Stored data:
========================================================================
(* ===== verification/Float.v ===== *)
(** * The host's floating-point arithmetic

    ppcfpopcodes.cpp computes with C++'s [double] and [float].  This file models
    what it uses of them: IEEE 754 binary64 and binary32 as bit patterns, the
    arithmetic rounded exactly once in one of the four directions of [fesetround],
    the conversions between the formats and to integers, comparisons and
    classification, and the three exceptions of [fetestexcept] the program looks
    at.  IEEE 754 leaves two things to the implementation, which are a parameter
    (class [HostFpu]): the NaN an operation gives, and whether a result counts as
    tiny before or after rounding. *)
From S2P Require Import Prelude Word.

(** ** Formats *)

Record float_format := mk_format { frac_bits : Z; exp_bits : Z }.
Definition binary64 : float_format := mk_format 52 11.
Definition binary32 : float_format := mk_format 23 8.

Section Format.
Context (f : float_format).

Definition f_sign (x : Z) : bool := Z.testbit x (frac_bits f + exp_bits f).
Definition f_exp (x : Z) : Z := Z.land (Z.shiftr x (frac_bits f)) (Z.ones (exp_bits f)).
Definition f_frac (x : Z) : Z := Z.land x (Z.ones (frac_bits f)).

(** The exponent of the unit of a subnormal number. *)
Definition emin : Z := 2 - 2 ^ (exp_bits f - 1) - frac_bits f.

(** The bits of an infinity without the sign, one more than those of the largest
    finite number, and the weight of the sign. *)
Definition inf_bits : Z := Z.shiftl (Z.ones (exp_bits f)) (frac_bits f).
Definition sign_bit : Z := Z.shiftl 1 (frac_bits f + exp_bits f).

Definition with_sign (s : bool) (magnitude : Z) : Z := if s then sign_bit + magnitude else magnitude.

Definition is_nan (x : Z) : bool := (f_exp x =? Z.ones (exp_bits f)) && negb (f_frac x =? 0).
Definition is_inf (x : Z) : bool := (f_exp x =? Z.ones (exp_bits f)) && (f_frac x =? 0).
Definition is_zero (x : Z) : bool := (f_exp x =? 0) && (f_frac x =? 0).
Definition is_finite (x : Z) : bool := negb (f_exp x =? Z.ones (exp_bits f)).

(** The value of a finite [x] is [(-1)^sign * f_mant x * 2^(f_scale x)]. *)
Definition f_mant (x : Z) : Z := if f_exp x =? 0 then f_frac x else 2 ^ frac_bits f + f_frac x.
Definition f_scale (x : Z) : Z := emin + Z.max 0 (f_exp x - 1).

(** A signalling NaN made quiet. *)
Definition make_quiet (x : Z) : Z := Z.lor x (Z.shiftl 1 (frac_bits f - 1)).

(** ** Rounding

    The directions of [fesetround], numbered as FPSCR[RN] numbers them. *)

Definition round_up (mode : Z) (s : bool) (q r half : Z) : bool :=
  match mode with
  | 0 => (half <? r) || ((half =? r) && Z.odd q)
  | 1 => false
  | 2 => negb s && negb (r =? 0)
  | _ => s && negb (r =? 0)
  end.

(** [m * 2^e] in units of [2^e'], rounded; and whether that was inexact. *)
Definition round_at (mode : Z) (s : bool) (m e e' : Z) : Z * bool :=
  if e' <=? e then (Z.shiftl m (e - e'), false)
  else
    let sh := e' - e in
    let q := Z.shiftr m sh in
    let r := Z.land m (Z.ones sh) in
    (q + b2z (round_up mode s q r (2 ^ (sh - 1))), negb (r =? 0)).
(* [cpu/ppc/ppcdechelpers.h:62-64] *)
Definition ppc_grab_regsdasimm (opcode : Z) (s : ppc_state) : Z * Z * Z * Z :=
  let '(reg_d, reg_a, simm) := decode_ops_dasimm opcode in
  (reg_d, reg_a, simm, (gpr s).[reg_a]).
(* [cpu/ppc/ppcdechelpers.h:70-73] *)
Definition ppc_grab_regsasimm (opcode : Z) (s : ppc_state) : Z * Z * Z :=
  let reg_a := field_a opcode in
  (reg_a, s16 opcode, (gpr s).[reg_a]).
(* [cpu/ppc/ppcdechelpers.h:75-78] *)
Definition ppc_grab_regssauimm (opcode : Z) (s : ppc_state) : Z * Z * Z * Z * Z :=
  let '(reg_s, reg_a, uimm) := decode_ops_sauimm opcode in
  (reg_s, reg_a, uimm, (gpr s).[reg_s], (gpr s).[reg_a]).
(* [cpu/ppc/ppcdechelpers.h:80-84] *)
Definition ppc_grab_crfd_regsauimm (opcode : Z) (s : ppc_state) : Z * Z * Z * Z :=
  let reg_a := field_a opcode in
  (Z.land (Z.shiftr opcode 21) 0x1C, reg_a, u16 opcode, (gpr s).[reg_a]).
(* [cpu/ppc/ppcdechelpers.h:86-87] *)
Definition ppc_grab_da (opcode : Z) : Z * Z := decode_ops_da opcode.
(* [cpu/ppc/ppcdechelpers.h:89-90] *)
Definition ppc_grab_dab (opcode : Z) : Z * Z * Z := decode_ops_dab opcode.
(* [cpu/ppc/ppcdechelpers.h:92-94] *)
Definition ppc_grab_s (opcode : Z) (s : ppc_state) : Z * Z :=
  let reg_s := field_d opcode in (reg_s, (gpr s).[reg_s]).
(* [cpu/ppc/ppcdechelpers.h:96-99] *)
Definition ppc_grab_regsdab (opcode : Z) (s : ppc_state) : Z * Z * Z * Z * Z :=
  let '(reg_d, reg_a, reg_b) := decode_ops_dab opcode in
  (reg_d, reg_a, reg_b, (gpr s).[reg_a], (gpr s).[reg_b]).
(* [cpu/ppc/ppcdechelpers.h:101-105] *)
Definition ppc_grab_regssab (opcode : Z) (s : ppc_state) : Z * Z * Z * Z * Z * Z :=
  let '(reg_s, reg_a, reg_b) := decode_ops_sab opcode in
  (reg_s, reg_a, reg_b, (gpr s).[reg_s], (gpr s).[reg_a], (gpr s).[reg_b]).
(* [cpu/ppc/ppcdechelpers.h:107-110] *)
Definition ppc_grab_regssab_stswx (opcode : Z) (s : ppc_state) : Z * Z * Z * Z * Z :=
  let '(reg_s, reg_a, reg_b) := decode_ops_sab opcode in
  (reg_s, reg_a, reg_b, (gpr s).[reg_a], (gpr s).[reg_b]).
(* [cpu/ppc/ppcdechelpers.h:112-116] *)
Definition ppc_grab_regsab (opcode : Z) (s : ppc_state) : Z * Z * Z * Z :=
  let reg_a := field_a opcode in
  let reg_b := field_b opcode in
  (reg_a, reg_b, (gpr s).[reg_a], (gpr s).[reg_b]).
(* [cpu/ppc/ppcdechelpers.h:118-121] *)
Definition ppc_grab_regssa (opcode : Z) (s : ppc_state) : Z * Z * Z * Z :=
  let '(reg_s, reg_a) := decode_ops_sa opcode in
  (reg_s, reg_a, (gpr s).[reg_s], (gpr s).[reg_a]).
(* [cpu/ppc/ppcdechelpers.h:123-125] *)
Definition ppc_grab_regssa_stmw (opcode : Z) (s : ppc_state) : Z * Z * Z :=
  let '(reg_s, reg_a) := decode_ops_sa opcode in (reg_s, reg_a, (gpr s).[reg_a]).
(* [cpu/ppc/ppcdechelpers.h:127-131] *)
Definition ppc_grab_regssash (opcode : Z) (s : ppc_state) : Z * Z * Z * Z * Z :=
  let '(reg_s, reg_a) := decode_ops_sa opcode in
  (reg_s, reg_a, field_b opcode, (gpr s).[reg_s], (gpr s).[reg_a]).
(* [cpu/ppc/ppcdechelpers.h:133-136] *)
Definition ppc_grab_regssash_stswi (opcode : Z) (s : ppc_state) : Z * Z * Z * Z :=
  let '(reg_s, reg_a) := decode_ops_sa opcode in
  (reg_s, reg_a, field_b opcode, (gpr s).[reg_a]).
(* [cpu/ppc/ppcdechelpers.h:138-142] *)
Definition ppc_grab_regssb (opcode : Z) (s : ppc_state) : Z * Z * Z * Z :=
  let reg_s := field_d opcode in
  let reg_b := field_b opcode in
  (reg_s, reg_b, (gpr s).[reg_s], (gpr s).[reg_b]).
(* [cpu/ppc/ppcdechelpers.h:144-146] *)
Definition ppc_grab_regsda (opcode : Z) (s : ppc_state) : Z * Z * Z :=
  let '(reg_d, reg_a) := decode_ops_da opcode in (reg_d, reg_a, (gpr s).[reg_a]).
(* [cpu/ppc/ppcdechelpers.h:148-151] *)
Definition ppc_grab_regsdb (opcode : Z) (s : ppc_state) : Z * Z * Z :=
  let reg_b := field_b opcode in (field_d opcode, reg_b, (gpr s).[reg_b]).
(* [cpu/ppc/ppcdechelpers.h:200-201] *)
Definition ppc_store_iresult_reg (reg ppc_result : Z) (s : ppc_state) : ppc_state :=
  set_gpr reg ppc_result s.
========================================================================
> **What is needed**
For the word "else", find all matching lines in the entries above and copy them out.

> **Exercise solution**
Definition with_sign (s : bool) (magnitude : Z) : Z := if s then sign_bit + magnitude else magnitude.
Definition f_mant (x : Z) : Z := if f_exp x =? 0 then f_frac x else 2 ^ frac_bits f + f_frac x.
  else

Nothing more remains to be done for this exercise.